4. Watched “Ghost in the Darkness,” a movie based on a true story about man-eating tigers in East AFrica, and was able to understand some of the Swahili. Cool! (Am also glad I’m not going on a safari any time soon.) 

I’ve been thinking a lot about the sin of omission lately.  I think I first learned of that concept from Francis Schaeffer.  It basically is the sin of not doing what should be done, and consequently missing out on the windfall of blessings that God inevitably has in store for His obedient children.  I’m not talking “health and wealth” blessings, but REAL blessings. Specifically, I’ve been thinking about the sin of omission in prayer.  I must sadly confess that my prayers have been feeble and inconsistent, and I’ve excused them blithely with the long list I have in my hand detailing all my trials as of late. Maybe you would’ve excused me too, if you could read that list. But God’s been working on me and reminding me that there’s work to be done on my knees.  Inexplicably, certain students lie heavily on my heart and come to my mind throughout the day.  In my own self, I only have room for me, so I know it must be from Him.

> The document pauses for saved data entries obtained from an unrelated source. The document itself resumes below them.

(* ===== verification/GuestMemory.v ===== *)
(** * Domains in one physical memory

    The address mapper of [AddrMapper] in front of a physical memory
    ([PhysMem]): to functional requests the two are one memory per domain, so that port proxies of different domains never
    see each other's bytes. *)

From S2P Require Import Prelude BaseLib ChunkGen Packet GuestAddr AddrMapper PortProxy PhysMem.
Local Open Scope Z_scope.

(** ** Lines and entries *)

(** The guest ranges of the entries consist of whole lines. *)
Definition line_aligned (line : Z) (tlb : list LDomAddrTLBEntry) : Prop :=
  Forall (λ e, ent_start e mod line = 0 ∧ ent_size e mod line = 0) tlb.

Lemma ent_contains_iff e d a :
  ent_wf e → ent_contains e d a = true ↔ ent_domid e = d ∧ ent_start e ≤ a < ent_start e + ent_size e.
Proof.
  intros (H1 & H2 & H3 & H4 & H5). unfold ent_contains. rewrite !andb_true_iff, Z.eqb_eq, !Z.leb_le.
  rewrite wrap_small by (unfold in_width; lia). lia.
Qed.

Lemma line_bounds line s n a x :
  0 < line → s mod line = 0 → n mod line = 0 → a / line = x / line → s ≤ a < s + n → s ≤ x < s + n.
Proof.
  intros Hl Hs Hn Hd [H1 H2]. apply Z.div_exact in Hs, Hn; [|lia..].
  assert (s / line ≤ a / line) by (apply Z.div_le_mono; lia).
  assert (a / line < s / line + n / line) by (apply Z.div_lt_upper_bound; lia).
  pose proof (Z.div_mod x line). pose proof (Z.mod_pos_bound x line Hl). rewrite Hd in *. nia.
Qed.

Lemma contains_line line e d a x :
  0 < line → ent_wf e → ent_start e mod line = 0 ∧ ent_size e mod line = 0 → a / line = x / line →
  ent_contains e d x = ent_contains e d a.
Proof.
  intros Hl W [Hs Hn] Hd. apply eq_true_iff_eq. rewrite !ent_contains_iff by done.
  split; intros [H1 H2]; (split; [done|]); [apply (line_bounds line _ _ x a)|apply (line_bounds line _ _ a x)]; done.
Qed.

(** Within a line the translation is linear. *)
Lemma remap_line line tlb d a x :
  0 < line → Forall ent_wf tlb → line_aligned line tlb → mapped tlb d a → a / line = x / line →
  mapped tlb d x ∧ tlb_remapAddr tlb d x = tlb_remapAddr tlb d a + (x - a).
Proof.
  intros Hl. induction tlb as [|e tlb IH]; intros W A Hm Hd; [by destruct Hm as (e & ?%elem_of_nil & _)|].
  apply Forall_cons in W as [We W], A as [Ae A]. cbn [tlb_remapAddr].
  rewrite (contains_line line e d a x) by done. destruct (ent_contains e d a) eqn:Hc.
  - split; [exists e; split; [left|]; by rewrite (contains_line line e d a x)|].
    assert (ent_contains e d x = true) as Hcx by (by rewrite (contains_line line e d a x)).
    destruct (ent_translate_wf e d a We Hc) as [-> _], (ent_translate_wf e d x We Hcx) as [-> _]. lia.
  - destruct IH as [(e' & Hin & Hc') Hr]; [done|done| |done|].
    { destruct Hm as (e' & [->|Hin]%elem_of_cons & Hc'); [congruence|by exists e']. }
    split; [exists e'; split; [by right|done]|done].
Qed.

(** ** The two together *)

Section Composition.

Context (am : AddrMapper) (start line n : Z).
Hypothesis Hline : 0 < line.
Hypothesis Hwf : tlb_wf (am_tlb am).
Hypothesis Hal : line_aligned line (am_tlb am).
Hypothesis Hmem : 0 ≤ start ∧ start + n ≤ 2 ^ 64.

(** The functional access a proxy makes through the mapper. *)
Definition mapped_access : list Z → Packet → result (list Z * Packet) := recvFunctional am (functionalAccess start).

(** The byte a domain has at an address, the addresses it may use, and the size
    of the memory. *)
Definition domain_byte (pmem : list Z) (d a : Z) : Z := pmem !!! Z.to_nat (tlb_remapAddr (am_tlb am) d a - start).
Definition domain_reach (d a : Z) : Prop :=
  mapped (am_tlb am) d a ∧ start ≤ tlb_remapAddr (am_tlb am) d a < start + n.
Definition full_memory (pmem : list Z) : Prop := Z.of_nat (length pmem) = n.

(** The machine addresses of a request are consecutive. *)
Lemma request_linear p data x :
  func_request line domain_reach p data → pkt_addr p ≤ x < pkt_addr p + pkt_size p →
  tlb_remapAddr (am_tlb am) (guest_of p) x = tlb_remapAddr (am_tlb am) (guest_of p) (pkt_addr p) + (x - pkt_addr p).
Proof using Hline Hwf Hal.
  intros R Hx. destruct (fr_line _ _ _ _ R) as [Hs Hl]. pose proof (Z.mod_pos_bound (pkt_addr p) line Hline).
  eapply (remap_line line); try done; [apply Hwf|apply (fr_reach _ _ _ _ R); lia|].
  pose proof (Z.div_mod (pkt_addr p) line). apply (Z.div_unique _ _ _ (x - line * (pkt_addr p / line))); lia.
Qed.

(** The machine range of a request lies in the memory. *)
Lemma request_inside p data :
  func_request line domain_reach p data →
  let ma := tlb_remapAddr (am_tlb am) (guest_of p) (pkt_addr p) in start ≤ ma ∧ ma + pkt_size p ≤ start + n.
Proof using Hline Hwf Hal.
  intros R ma. destruct (fr_line _ _ _ _ R) as [Hs _].
  destruct (fr_reach _ _ _ _ R (pkt_addr p)) as [_ H1]; [lia|].
  destruct (fr_reach _ _ _ _ R (pkt_addr p + pkt_size p - 1)) as [_ H2]; [lia|].
  rewrite (request_linear p data) in H2 by (done || lia). subst ma. lia.
Qed.

(** What reaches physical memory. *)
Definition translated (p : Packet) : Packet := p <| pkt_addr := tlb_remapAddr (am_tlb am) (guest_of p) (pkt_addr p) |>.

Lemma mapped_access_unfold pmem p :
  pkt_wf p →
  mapped_access pmem p =
    '(pmem, q) ← functionalAccess start pmem (translated p);
    q ← setAddr q (pkt_addr p); Ok (pmem, q).
Proof using.
  clear. intros Hp. unfold mapped_access, recvFunctional. rewrite getAddr_wf, PKT_TO_GUESTID_wf by done.
  cbn [mbind result_bind]. by rewrite setAddr_wf by done.
Qed.

(** The checks of [functionalAccess] on a translated request. *)
Lemma access_prefix pmem p data {A} (f : Z → Z → result A) :
  full_memory pmem → func_request line domain_reach p data →
  (addr ← getAddr (translated p);
   size ← getSize (translated p);
   assertb (in_range start pmem addr size) ;; f addr size) =
  f (tlb_remapAddr (am_tlb am) (guest_of p) (pkt_addr p)) (pkt_size p).
Proof using Hline Hwf Hal Hmem.
  intros Hf R. destruct (request_inside p data R) as [H1 H2]. destruct (fr_line _ _ _ _ R) as [Hs _].
  assert (pkt_wf (translated p)) as Hq by apply R.
  rewrite getAddr_wf, getSize_wf by done. cbn [mbind result_bind]. cbn [translated pkt_addr pkt_size setf].
  change (pkt_size (translated p)) with (pkt_size p).
  change (pkt_addr (translated p)) with (tlb_remapAddr (am_tlb am) (guest_of p) (pkt_addr p)).
  unfold in_range. rewrite wrap_small by (unfold in_width; lia). rewrite Hf.
  rewrite (proj2 (Z.leb_le _ _) H1), (proj2 (Z.leb_le _ _)) by lia. done.
Qed.

(** What [makeResponse] and the way back leave of a served request. *)
Lemma served_back q : pkt_wf q → pkt_cmd q = ReadReq ∨ pkt_cmd q = WriteReq →
  ∃ q', makeResponse q = Ok q' ∧ pkt_data q' = pkt_data q ∧ pkt_wf q'.
Proof using.
  clear. intros (F1 & F2 & F3) Hc. unfold makeResponse, pkt_needsResponse, pkt_isRequest.
  destruct Hc as [-> | ->]; cbn [assertb mbind result_bind]; (eexists; split; [reflexivity|]; split; [done|]);
    unfold pkt_wf; cbn -[flag_isSet Z.ldiff]; by rewrite !flag_isSet_ldiff.
Qed.

(** The bytes that a translated request moves. *)
Lemma translated_setData pmem p data :
  full_memory pmem → func_request line domain_reach p data →
  setData (translated p) pmem (tlb_remapAddr (am_tlb am) (guest_of p) (pkt_addr p) - start) =
    Ok ((translated p) <| pkt_data := Some (domain_byte pmem (guest_of p) <$> addr_range (pkt_addr p) (length data)) |>).
Proof using Hline Hwf Hal Hmem.
  intros Hf R. destruct (request_inside p data R) as [H1 H2]. pose proof R as [Rw Rp Rd Rl [Rs Rf] Ra Rr].
  set (ma := tlb_remapAddr _ _ _) in *. unfold setData, getPtr. change (pkt_flags (translated p)) with (pkt_flags p).
  change (pkt_data (translated p)) with (pkt_data p). rewrite Rp, Rd. cbn [assertb mbind result_bind].
  rewrite getSize_wf by apply R. change (pkt_size (translated p)) with (pkt_size p). cbn [mbind result_bind].
  unfold full_memory in Hf. rewrite decide_True by lia.
  rewrite splice_all by (rewrite length_slice; lia).
  match goal with |- Ok (setf _ (λ _, Some ?x) _) = Ok (setf _ (λ _, Some ?y) _) => enough (x = y) as -> by done end.
  apply list_eq_same_length with (n := length data); [by rewrite length_fmap, length_addr_range|rewrite length_slice; lia|].
  intros i x y Hi Hx Hy. unfold slice in Hx. rewrite lookup_take_lt, lookup_drop in Hx by lia.
  unfold addr_range in Hy. rewrite !list_lookup_fmap, lookup_seq_lt in Hy by lia. injection Hy as <-.
  unfold domain_byte. rewrite (request_linear p data) by (done || lia). fold ma. apply list_lookup_total_correct in Hx as <-.
  f_equal. lia.
Qed.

…..Shriya……John…..  “but I’m hot, Lord.  I can’t do this anymore.” ……Ryota…….David….. “couldn’t someone else do it so much better, someone who doesn’t have a fiancé at home and a wedding to plan?”……Josie….Courtenay….. “How can I care for them when I can’t even care for myself?”…..Valia…..Justin…..so many more.  He wants them for Himself and He has called me to pray. Not when it’s convenient or when I feel it’s cool enough for me to have the mental capacity to pray, but NOW.

The more I come to understand HOPAC as a student body and as an institution in the city of Dar and the country of Tanzania, the more absolutely convinced I become that we stand at the crux of a fierce war. How could it be anything else, when we have students here from all over the world, students who would otherwise never hear the gospel of Christ if it weren’t for the fact that HOPAC is one of only two palatable educational options for parents of any means in this area?  Many of these parents are willing to sacrifice sending their Buddhist/Muslim/Hindu child here for the sake of giving them a good education.  They would probably never hear the true gospel otherwise. Would Satan concede this ground so easily?  I think not. Not without a fight. 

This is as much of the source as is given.